▽

(** [handleGetHuochepiaoList(depStationName, arrStationName, depDate)] *)
Definition handleGetHuochepiaoList (depStationName arrStationName depDate : jsv) : io jsv :=
  if args_missing depStationName arrStationName depDate
  then IoRet (buildErrorResponse (JStr MSG_INCOMPLETE))
  else
    ua_seed ← math_random;
    respBody ← fetch (code_request ua_seed depStationName arrStationName);
    codes ← lift (codes_of respBody);
    after_codes depStationName arrStationName depDate ua_seed codes.

(** ** [handleGetSystemTime] *)

(** [String(x).padStart(2, "0")] *)
Definition pad2 (x : nat) : string := padStart 2 "0"%char (string_of_N (N.of_nat x)).

Definition formatTime (d : local_date) : string :=
  string_of_N (year d) +:+ "-" +:+ pad2 (S (month d)) +:+ "-" +:+ pad2 (day d) +:+ " "
  +:+ pad2 (hours d) +:+ ":" +:+ pad2 (minutes d) +:+ ":" +:+ pad2 (seconds d).

Definition handleGetSystemTime : io jsv :=
  now ← new_date;
  IoRet (JObj [("content", text_content (JStr (formatTime now))); ("isError", JBool false)]).

(** ** Registration ([server.registerTool], [server.tool]) *)

Definition huochepiao_schema : list zfield :=
  [mk_zfield "depStationName" ZString false; mk_zfield "arrStationName" ZString false;
   mk_zfield "depDate" ZString false].

(** [GET_HUOCHEPIAO_LIST]: the callback destructures the parsed
    arguments and calls [handleGetHuochepiaoList]. *)
Definition huochepiao_tool : tool :=
  mk_tool "query_train_tickets_list" (Some huochepiao_schema)
    (λ args,
       depStationName ← lift (get args "depStationName");
       arrStationName ← lift (get args "arrStationName");
       depDate ← lift (get args "depDate");
       handleGetHuochepiaoList depStationName arrStationName depDate).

△

# Exercise directions
In the records above, locate the line that contains "after_codes depStationName arrStationName". Repeat it and every line after it, exactly, and nothing else.

# Completed task
    after_codes depStationName arrStationName depDate ua_seed codes.

(** ** [handleGetSystemTime] *)

(** [String(x).padStart(2, "0")] *)
Definition pad2 (x : nat) : string := padStart 2 "0"%char (string_of_N (N.of_nat x)).

Definition formatTime (d : local_date) : string :=
  string_of_N (year d) +:+ "-" +:+ pad2 (S (month d)) +:+ "-" +:+ pad2 (day d) +:+ " "
  +:+ pad2 (hours d) +:+ ":" +:+ pad2 (minutes d) +:+ ":" +:+ pad2 (seconds d).

Definition handleGetSystemTime : io jsv :=
  now ← new_date;
  IoRet (JObj [("content", text_content (JStr (formatTime now))); ("isError", JBool false)]).

(** ** Registration ([server.registerTool], [server.tool]) *)

Definition huochepiao_schema : list zfield :=
  [mk_zfield "depStationName" ZString false; mk_zfield "arrStationName" ZString false;
   mk_zfield "depDate" ZString false].

(** [GET_HUOCHEPIAO_LIST]: the callback destructures the parsed
    arguments and calls [handleGetHuochepiaoList]. *)
Definition huochepiao_tool : tool :=
  mk_tool "query_train_tickets_list" (Some huochepiao_schema)
    (λ args,
       depStationName ← lift (get args "depStationName");
       arrStationName ← lift (get args "arrStationName");
       depDate ← lift (get args "depDate");
       handleGetHuochepiaoList depStationName arrStationName depDate).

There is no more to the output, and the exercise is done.